(** [get_acs_assigned_instance_alias] of a path that was parsed: the alias and the
    path without its last element *)
Definition get_acs_assigned_instance_alias (path : cstr) : option cstr * cstr :=
  match path with
  | [] => (None, [])
  | _ =>
      match get_last path with
      | (None, p) => (None, p)
      | (Some alias, p) =>
          if Nat.ltb 3 (length alias) && ends_with_bracket alias then (Some (take (length alias - 3) (drop 1 alias)), p)
          else (None, p)
      end
  end.

(** [amxc_string_replace (_, "[", "", UINT32_MAX)], then the other bracket *)
Definition without_brackets (s : cstr) : cstr :=
  List.filter (fun c => negb (Ascii.eqb c "]")) (List.filter (fun c => negb (Ascii.eqb c "[")) s).

(** The object that the bus is asked to extend, and the alias for the instance *)
Definition add_target (objectName : cstr) : cstr * option cstr :=
  match get_acs_assigned_instance_alias objectName with
  | (Some alias, path) => (terminated (without_brackets path), Some alias)
  | (None, _) => (objectName, None)
  end.

(** [DM_ENG_Device_AddDeleteObject_Add] *)
Definition DM_ENG_Device_AddDeleteObject_Add (objectName : option cstr) (b : bus) : bus * result :=
  let failed := {| error := DM_ENG_INVALID_PARAMETER_NAME; number := Some 0; status := Some UNDEFINED |} in
  match objectName with
  | None | Some [] => (b, failed)
  | Some name =>
      if negb (EndsWithDot name) then (b, failed)
      else if negb (IsValidPath (Some name)) then (b, failed)
      else if is_search name && negb (Is_Valid_Alias_Path (Some name)) then (b, failed)
      else
        let target := add_target name in
        if negb (is_add_allowed target.1) then (b, failed)
        else
          match amxb_add target.1 target.2 b with
          | (b, (0, Some index)) => (b, {| error := 0; number := Some (u32 index); status := Some APPLIED |})
          | (b, _) => (b, {| error := DM_ENG_INTERNAL_ERROR; number := Some 0; status := Some UNDEFINED |})
          end
  end.

(** [DM_ENG_Device_AddObject] *)
Definition DM_ENG_Device_AddObject (amx : amx_env) (objectName : option cstr) (b : bus) : bus * result :=
  if CheckSystem amx then DM_ENG_Device_AddDeleteObject_Add objectName b
  else (b, {| error := DM_ENG_INTERNAL_ERROR; number := None; status := None |}).

(** ** Deleting *)

(** [DM_ENG_Device_AddDeleteObject_Delete]; [None] is the character before the
    start of an empty name. *)
Definition DM_ENG_Device_AddDeleteObject_Delete (objectName : option cstr) (b : bus) : option (bus * result) :=
  let failed := {| error := DM_ENG_INVALID_PARAMETER_NAME; number := None; status := Some UNDEFINED |} in
  if negb (IsValidPath objectName) then Some (b, failed)
  else
    match objectName with
    | None => Some (b, failed)
    | Some [] => None
    | Some name =>
        if negb (EndsWithDot name) then Some (b, failed)
        else if is_search name then Some (b, failed)
        else if negb (is_del_allowed name) then Some (b, failed)
        else
          match amxb_del (terminated name) b with
          | (b, (0, true)) => Some (b, {| error := 0; number := None; status := Some APPLIED |})
          | (b, _) => Some (b, {| error := DM_ENG_INTERNAL_ERROR; number := None; status := Some UNDEFINED |})
          end
    end.

(** [DM_ENG_Device_DeleteObject] *)
Definition DM_ENG_Device_DeleteObject (amx : amx_env) (objectName : option cstr) (b : bus) : option (bus * result) :=
  if CheckSystem amx then DM_ENG_Device_AddDeleteObject_Delete objectName b
  else Some (b, {| error := DM_ENG_INTERNAL_ERROR; number := None; status := None |}).

(** ** Reset *)

(** [DM_ENG_Device_Reboot_DoReboot] *)
Definition DM_ENG_Device_Reboot_DoReboot (b : bus) : bus :=
  (amxb_call "Device." "Reboot" [("Cause", "RemoteReboot"); ("Reason", "Initiated by TR-069")]%string b).1.

(** [DM_ENG_Device_FactoryReset_DoReset] *)
Definition DM_ENG_Device_FactoryReset_DoReset (b : bus) : bus :=
  (amxb_call "Device." "FactoryReset" [("Cause", "RemoteFactoryReset"); ("Reason", "Initiated by TR-069")]%string b).1.

(** [DM_ENG_Device_Reboot] *)
Definition DM_ENG_Device_Reboot (amx : amx_env) (b : bus) : bus :=
  if CheckSystem amx then DM_ENG_Device_Reboot_DoReboot b else b.

(** [DM_ENG_Device_FactoryReset] *)
Definition DM_ENG_Device_FactoryReset (amx : amx_env) (b : bus) : bus :=
  if CheckSystem amx then DM_ENG_Device_FactoryReset_DoReset b else b.

End Objects.

(** ** What the code relies on

    [terminated] only adds a missing dot; the last element of a path is what
    follows the last dot but one, with its dot. *)
Class ObjectsLaws (L : objects_library) : Prop := {
  terminated_dot p : EndsWithDot p = true -> terminated p = p;
  get_last_element p e :
    "."%char ∉ e -> get_last (p ++ ["."%char] ++ e ++ ["."%char]) = (Some (e ++ ["."%char]), p ++ ["."%char]);
}.

(** ** Properties *)

Section Properties.

Context {L : objects_library} {LL : ObjectsLaws L}.

(** A deletion is undefined exactly for an empty name: it passes the test of
    the path and its last character is read before the start of the string.  An
    empty name is refused when an object is added. *)
Theorem delete_undefined_iff (amx : amx_env) (objectName : option cstr) (b : bus) :
  (DM_ENG_Device_DeleteObject amx objectName b = None <-> CheckSystem amx = true /\ objectName = Some []) /\
  (CheckSystem amx = true -> (DM_ENG_Device_AddObject amx (Some []) b).2.(error) = DM_ENG_INVALID_PARAMETER_NAME).
Proof.
  split.
  - unfold DM_ENG_Device_DeleteObject, DM_ENG_Device_AddDeleteObject_Delete.
    destruct (CheckSystem amx); [|naive_solver]. destruct objectName as [[|c name]|]; [done| |naive_solver].
    split; [|naive_solver]. repeat case_goal; discriminate.
  - intros H. unfold DM_ENG_Device_AddObject. by rewrite H.
Qed.

Lemma ends_with_bracket_alias a : ends_with_bracket ("["%char :: a ++ ["]"%char; "."%char]) = true.
Proof. unfold ends_with_bracket. cbn [rev]. rewrite rev_app_distr. done. Qed.

Lemma without_brackets_id s : "["%char ∉ s -> "]"%char ∉ s -> without_brackets s = s.
Proof.
  intros H1 H2. unfold without_brackets. induction s as [|c s IH]; [done|].
  apply not_elem_of_cons in H1 as [H1 H1'], H2 as [H2 H2']. cbn.
  destruct (Ascii.eqb_spec c "["); [by subst|]. cbn. destruct (Ascii.eqb_spec c "]"); [by subst|]. cbn. by rewrite IH.
Qed.

Lemma add_target_alias base alias :
  "["%char ∉ base -> "]"%char ∉ base -> "."%char ∉ alias -> alias <> [] ->
  add_target (base ++ ["."%char] ++ ("["%char :: alias ++ ["]"%char]) ++ ["."%char]) = @pair cstr (option cstr) (base ++ ["."%char]) (@Some cstr alias).
Proof.
  intros H1 H2 Ha Hne. unfold add_target, get_acs_assigned_instance_alias.
  destruct (base ++ _) eqn:E; [by destruct base|]. rewrite <- E.
  rewrite get_last_element by (rewrite not_elem_of_cons, not_elem_of_app, list_elem_of_singleton; split_and!; [done..]).
  assert (El : ("["%char :: alias ++ ["]"%char]) ++ ["."%char] = "["%char :: alias ++ ["]"%char; "."%char])
    by (cbn; by rewrite <- app_assoc).
  rewrite El, ends_with_bracket_alias. cbn [length]. rewrite length_app. cbn [length].
  replace (Nat.ltb 3 (S (length alias + 2))) with true
    by (symmetry; apply Nat.ltb_lt; destruct alias; [done|cbn; lia]).
  cbn [andb drop]. replace (S (length alias + 2) - 3)%nat with (length alias) by lia. rewrite drop_0, take_app_length.
  rewrite without_brackets_id.
  2-3: rewrite not_elem_of_app, list_elem_of_singleton; by split.
  rewrite terminated_dot; [done|]. unfold EndsWithDot. by rewrite last_snoc.
Qed.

════════════════

What to work on
Print again the lines of the entries above that fall between the line holding "Lemma ends_with_bracket_alias a" and the line holding "rewrite get_last_element by", inclusive, exactly as they stand.

Answer to this task
Lemma ends_with_bracket_alias a : ends_with_bracket ("["%char :: a ++ ["]"%char; "."%char]) = true.
Proof. unfold ends_with_bracket. cbn [rev]. rewrite rev_app_distr. done. Qed.

Lemma without_brackets_id s : "["%char ∉ s -> "]"%char ∉ s -> without_brackets s = s.
Proof.
  intros H1 H2. unfold without_brackets. induction s as [|c s IH]; [done|].
  apply not_elem_of_cons in H1 as [H1 H1'], H2 as [H2 H2']. cbn.
  destruct (Ascii.eqb_spec c "["); [by subst|]. cbn. destruct (Ascii.eqb_spec c "]"); [by subst|]. cbn. by rewrite IH.
Qed.

Lemma add_target_alias base alias :
  "["%char ∉ base -> "]"%char ∉ base -> "."%char ∉ alias -> alias <> [] ->
  add_target (base ++ ["."%char] ++ ("["%char :: alias ++ ["]"%char]) ++ ["."%char]) = @pair cstr (option cstr) (base ++ ["."%char]) (@Some cstr alias).
Proof.
  intros H1 H2 Ha Hne. unfold add_target, get_acs_assigned_instance_alias.
  destruct (base ++ _) eqn:E; [by destruct base|]. rewrite <- E.
  rewrite get_last_element by (rewrite not_elem_of_cons, not_elem_of_app, list_elem_of_singleton; split_and!; [done..]).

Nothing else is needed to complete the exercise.